Brexit was in the air at the CBI following a briefing from a “senior government source” to the Sunday Times suggesting the Sunak administration is considering moving to a Swiss-style accommodation with the EU.
If mirrored precisely, that would mean negotiating access to the single market, reversing the largest economic sacrifice of the Brexit deal, in exchange for making payments to the EU and allowing freedom of movement, the most vivid of red lines for the Conservative backbenches.
Downing Street has denied the report but it was enough to reawaken the issue, with help from a very direct nudge by the CBI director general Tony Danker. In his address Mr Danker urged the government to get the politics of Brexit out of businesses’ way.
He called for migration rules to be eased to allow companies to hire the staff they need, pointing out that migration was the only factor delivering growth to the economy, and for the PM to settle the dispute over the Northern Ireland Protocol, the unsquareable circle at the heart of the “bare-bones” free trade agreement agreed by Boris Johnson.
In the three years since that deal was signed these issues have been pushed to the margins, first by the pandemic and then the war in Ukraine, but they have added salience today for two reasons.
First, there is a growing body of evidence of the economic damage Brexit has caused.
The Office for Budget Responsibility, in the forecasts that underpinned last week’s autumn statement, said Brexit has had “a significant adverse impact on trade”, and that its original prediction of a 4% hit to GDP was being borne by real-world data.
Meanwhile, the free-trade deals that were sold by Brexiteers as a great benefit of leaving the single market have failed to convince even those who negotiated them.
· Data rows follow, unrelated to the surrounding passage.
#[local] Instance z_before_total : Total z_before.
Proof.
  intros [a x] [b y]. unfold z_before. simpl. destruct (Z.lt_trichotomy x y) as [?|[->|?]]; [by left; left| |by right; left].
  destruct (total String.le a b); [left|right]; by right.
Qed.

#[local] Instance z_before_trans : Transitive z_before.
Proof.
  intros [a x] [b y] [c z]. unfold z_before. simpl. intros [?|[-> ?]] [?|[-> ?]]; try (left; lia). right. split; [done|]. by etrans.
Qed.

Lemma ready_head_min k kind id v :
  head (ready_of k kind) = Some (id, v) ->
  k_ready k !! (kind, id) = Some v /\ forall id' v', k_ready k !! (kind, id') = Some v' -> (v <= v')%Z.
Proof.
  intros Hh. split; [by apply elem_ready_of, head_Some_elem_of|]. intros id' v' Hr%elem_ready_of.
  pose proof (StronglySorted_merge_sort z_before ((fun e => (e.1.2, e.2)) <$> filter (fun e => e.1.1 = kind) (map_to_list (k_ready k)))) as Hs.
  change (merge_sort z_before _) with (ready_of k kind) in Hs. destruct (ready_of k kind) as [|[i w] l]; [done|]. simpl in Hh. simplify_eq.
  apply elem_of_cons in Hr as [E|Hin]; [simplify_eq; lia|]. inversion Hs as [|x y Hs' Hf]; subst. rewrite Forall_forall in Hf.
  destruct (Hf _ Hin) as [?|[? _]]; simpl in *; lia.
Qed.

Definition best_ok (k : keys) (kinds : list string) (o : option (string * string * Z)) : Prop :=
  match o with
  | Some (kind, id, v) => kind ∈ kinds /\ k_ready k !! (kind, id) = Some v /\
      forall kind' id' v', kind' ∈ kinds -> k_ready k !! (kind', id') = Some v' -> (v <= v')%Z
  | None => forall kind id, kind ∈ kinds -> k_ready k !! (kind, id) = None
  end.

Lemma best_head_ok k kinds : best_ok k kinds (best_head k kinds).
Proof.
  unfold best_head.
  enough (forall l o l', best_ok k l' o -> best_ok k (l' ++ l) (foldl (fun best kind =>
    match head (ready_of k kind) with
    | None => best
    | Some (id, score) => match best with Some (_, _, s) => if (score <? s)%Z then Some (kind, id, score) else best
                                        | None => Some (kind, id, score) end
    end) o l)) as H.
  { apply (H kinds None []). intros kind id Hin%not_elem_of_nil. done. }
  induction l as [|kind l IH]; intros o l' Ho; simpl; [by rewrite app_nil_r|].
  replace (l' ++ kind :: l) with ((l' ++ [kind]) ++ l) by (by rewrite <- app_assoc). apply IH. clear IH.
  assert (Hsplit : forall kd, kd ∈ l' ++ [kind] <-> kd ∈ l' \/ kd = kind).
  { intros kd. by rewrite elem_of_app, list_elem_of_singleton. }
  destruct (head (ready_of k kind)) as [[id v]|] eqn:Hh.
  - destruct (ready_head_min k kind id v Hh) as [Hr Hmin]. destruct o as [[[kd i] s]|].
    + destruct Ho as (Hk & Hi & Hb). destruct (Z.ltb_spec v s) as [Hlt|Hge]; split_and!; try done.
      * apply Hsplit. by right.
      * intros kind' id' v' [Hin| ->]%Hsplit Hr'; [|by eapply Hmin]. specialize (Hb kind' id' v' Hin Hr'). lia.
      * apply Hsplit. by left.
      * intros kind' id' v' [Hin| ->]%Hsplit Hr'; [by eapply Hb|]. specialize (Hmin id' v' Hr'). lia.
    + split_and!; [apply Hsplit; by right|done|]. intros kind' id' v' [Hin| ->]%Hsplit Hr'; [|by eapply Hmin].
      by rewrite (Ho kind' id' Hin) in Hr'.
  - assert (Hno : forall id, k_ready k !! (kind, id) = None).
    { intros id. apply eq_None_not_Some. intros [v Hv%elem_ready_of]. apply head_None in Hh. rewrite Hh in Hv.
      by apply not_elem_of_nil in Hv. }
    destruct o as [[[kd i] s]|].
    + destruct Ho as (Hk & Hi & Hb). split_and!; [apply Hsplit; by left|done|].
      intros kind' id' v' [Hin| ->]%Hsplit Hr'; [by eapply Hb|]. by rewrite Hno in Hr'.
    + intros kd i [Hin| ->]%Hsplit; [by apply Ho|done].
Qed.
Last week former environment secretary George Eustace told Parliament the Australia deal was “not very good”.
“Overall, the truth of the matter is that the UK gave away far too much for far too little in return,” he said.
Second, the UK is sliding into recession with the worst-performing post-pandemic economy in the G7, and an acute need for businesses to be able to grow to ease the pain.
That has highlighted the barriers imposed by Brexit, with businesses facing increased cost, bureaucracy and restricted access to the UK’s closest and largest trading partners.
Eight weeks ago it felt peripheral as Kwasi Kwarteng set out a Growth Plan, much of which business liked until it turned out his £45bn tax-cutting spree had fundamentally undermined financial stability.
Last week however Jeremy Hunt swung the pendulum back the other way, with £55bn of tax increases and spending cuts delivering stability.
Having been hit with the re-imposition of Corporation Tax at 25% with no incentives, business is unsurprisingly asking what help they will get to deliver on a growth agenda that was almost absent from Mr Hunt’s statement.
The prime minister’s response was to reject the thesis, and aim his message at his own MPs in Westminster, rather than the employers in the audience controlling billions in potential investments.
“On trade, let me be unequivocal about this. Under my leadership, the United Kingdom will not pursue any relationship with Europe that relies on alignment with EU laws,” he said.
“Now I voted for Brexit. I believe in Brexit and I know that Brexit can deliver, and is already delivering, enormous benefits and opportunities for the country – migration being an immediate one, where we have proper control of our borders and are able to have a conversation with our country about the type of migration that we want and need.”
For years the CBI was a home fixture for a Conservative PM but Brexit changed the relationship. When Boris Johnson notoriously said “f*** business” during the referendum campaign it was the CBI’s opposition he was talking about.
Last year that relationship reached its nadir when he used his CBI conference speech to extemporise about Peppa Pig World.
There have been two prime ministers and twice as many chancellors since then, but the central problem remains: if Brexit is failing the economy on its own terms, when will government have the mettle to change them?